Provided information START

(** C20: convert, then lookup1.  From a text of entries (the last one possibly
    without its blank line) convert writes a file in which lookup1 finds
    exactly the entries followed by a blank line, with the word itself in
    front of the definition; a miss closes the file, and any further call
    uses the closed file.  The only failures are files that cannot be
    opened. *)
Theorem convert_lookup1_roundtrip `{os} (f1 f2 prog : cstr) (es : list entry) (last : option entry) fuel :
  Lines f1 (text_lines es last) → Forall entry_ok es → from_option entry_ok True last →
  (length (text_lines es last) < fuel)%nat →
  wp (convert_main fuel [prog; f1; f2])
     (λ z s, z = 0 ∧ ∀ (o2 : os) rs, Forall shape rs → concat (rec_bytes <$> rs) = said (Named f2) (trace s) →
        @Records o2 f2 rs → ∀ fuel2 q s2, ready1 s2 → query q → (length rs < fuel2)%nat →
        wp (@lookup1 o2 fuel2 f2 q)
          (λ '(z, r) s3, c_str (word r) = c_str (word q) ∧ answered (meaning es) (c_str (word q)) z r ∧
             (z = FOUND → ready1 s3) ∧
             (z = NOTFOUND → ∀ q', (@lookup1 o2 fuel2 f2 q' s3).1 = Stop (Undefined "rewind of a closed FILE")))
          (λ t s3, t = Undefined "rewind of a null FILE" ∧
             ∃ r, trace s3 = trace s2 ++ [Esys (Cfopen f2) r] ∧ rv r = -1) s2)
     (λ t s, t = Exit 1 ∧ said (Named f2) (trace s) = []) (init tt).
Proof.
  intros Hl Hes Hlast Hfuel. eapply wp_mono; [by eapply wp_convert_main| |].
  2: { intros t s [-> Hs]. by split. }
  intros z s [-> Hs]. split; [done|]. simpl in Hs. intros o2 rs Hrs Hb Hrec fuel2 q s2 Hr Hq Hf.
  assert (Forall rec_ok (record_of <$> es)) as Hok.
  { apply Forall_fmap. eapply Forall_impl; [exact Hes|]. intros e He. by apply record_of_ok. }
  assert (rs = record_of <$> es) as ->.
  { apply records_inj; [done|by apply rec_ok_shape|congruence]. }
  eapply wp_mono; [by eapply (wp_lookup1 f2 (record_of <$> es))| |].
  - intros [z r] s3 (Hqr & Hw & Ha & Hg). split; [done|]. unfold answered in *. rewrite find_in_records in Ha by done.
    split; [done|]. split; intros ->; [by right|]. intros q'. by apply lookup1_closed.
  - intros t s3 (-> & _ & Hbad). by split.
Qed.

Provided information END
Provided information START

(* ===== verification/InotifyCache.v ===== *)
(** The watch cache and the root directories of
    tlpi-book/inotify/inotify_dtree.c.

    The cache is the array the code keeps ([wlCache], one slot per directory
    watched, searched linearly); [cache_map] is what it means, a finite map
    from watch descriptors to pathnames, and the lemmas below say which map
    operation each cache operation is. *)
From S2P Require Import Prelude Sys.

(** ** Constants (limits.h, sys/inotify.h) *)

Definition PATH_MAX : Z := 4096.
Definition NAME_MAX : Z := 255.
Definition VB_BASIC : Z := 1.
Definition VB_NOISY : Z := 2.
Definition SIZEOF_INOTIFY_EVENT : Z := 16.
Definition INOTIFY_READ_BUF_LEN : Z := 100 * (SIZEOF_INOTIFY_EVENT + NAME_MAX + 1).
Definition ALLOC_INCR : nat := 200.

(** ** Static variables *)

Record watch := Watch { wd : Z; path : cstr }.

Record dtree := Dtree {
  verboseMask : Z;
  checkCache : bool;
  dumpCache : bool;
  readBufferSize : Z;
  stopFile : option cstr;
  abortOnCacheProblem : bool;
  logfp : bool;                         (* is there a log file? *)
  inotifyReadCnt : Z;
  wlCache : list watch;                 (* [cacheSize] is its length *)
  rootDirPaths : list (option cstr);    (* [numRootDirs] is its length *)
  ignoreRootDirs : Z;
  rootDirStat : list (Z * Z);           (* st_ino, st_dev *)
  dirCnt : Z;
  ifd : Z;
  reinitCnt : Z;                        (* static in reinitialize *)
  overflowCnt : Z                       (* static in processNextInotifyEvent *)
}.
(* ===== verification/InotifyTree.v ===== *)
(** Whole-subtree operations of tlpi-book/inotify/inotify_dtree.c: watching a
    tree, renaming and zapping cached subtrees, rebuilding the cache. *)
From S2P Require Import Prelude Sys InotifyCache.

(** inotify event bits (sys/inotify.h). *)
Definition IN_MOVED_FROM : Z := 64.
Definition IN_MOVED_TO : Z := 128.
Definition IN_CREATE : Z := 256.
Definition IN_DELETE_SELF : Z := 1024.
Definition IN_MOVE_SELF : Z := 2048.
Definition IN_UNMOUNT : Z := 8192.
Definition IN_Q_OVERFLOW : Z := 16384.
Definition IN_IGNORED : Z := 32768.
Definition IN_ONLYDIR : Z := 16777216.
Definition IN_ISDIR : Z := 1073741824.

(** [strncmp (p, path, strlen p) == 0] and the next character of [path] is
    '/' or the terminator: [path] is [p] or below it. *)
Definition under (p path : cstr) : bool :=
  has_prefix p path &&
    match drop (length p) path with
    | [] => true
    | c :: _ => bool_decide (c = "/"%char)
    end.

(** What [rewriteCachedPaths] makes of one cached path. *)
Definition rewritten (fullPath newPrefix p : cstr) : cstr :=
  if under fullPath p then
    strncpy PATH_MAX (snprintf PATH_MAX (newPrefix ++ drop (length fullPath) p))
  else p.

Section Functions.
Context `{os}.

Provided information END

The answer is the lines above between the line holding "verboseMask : Z;" and the line holding "Definition IN_ISDIR : Z := 1073741824.", inclusive, each written out exactly, and no others.

  verboseMask : Z;
  checkCache : bool;
  dumpCache : bool;
  readBufferSize : Z;
  stopFile : option cstr;
  abortOnCacheProblem : bool;
  logfp : bool;                         (* is there a log file? *)
  inotifyReadCnt : Z;
  wlCache : list watch;                 (* [cacheSize] is its length *)
  rootDirPaths : list (option cstr);    (* [numRootDirs] is its length *)
  ignoreRootDirs : Z;
  rootDirStat : list (Z * Z);           (* st_ino, st_dev *)
  dirCnt : Z;
  ifd : Z;
  reinitCnt : Z;                        (* static in reinitialize *)
  overflowCnt : Z                       (* static in processNextInotifyEvent *)
}.
(* ===== verification/InotifyTree.v ===== *)
(** Whole-subtree operations of tlpi-book/inotify/inotify_dtree.c: watching a
    tree, renaming and zapping cached subtrees, rebuilding the cache. *)
From S2P Require Import Prelude Sys InotifyCache.

(** inotify event bits (sys/inotify.h). *)
Definition IN_MOVED_FROM : Z := 64.
Definition IN_MOVED_TO : Z := 128.
Definition IN_CREATE : Z := 256.
Definition IN_DELETE_SELF : Z := 1024.
Definition IN_MOVE_SELF : Z := 2048.
Definition IN_UNMOUNT : Z := 8192.
Definition IN_Q_OVERFLOW : Z := 16384.
Definition IN_IGNORED : Z := 32768.
Definition IN_ONLYDIR : Z := 16777216.
Definition IN_ISDIR : Z := 1073741824.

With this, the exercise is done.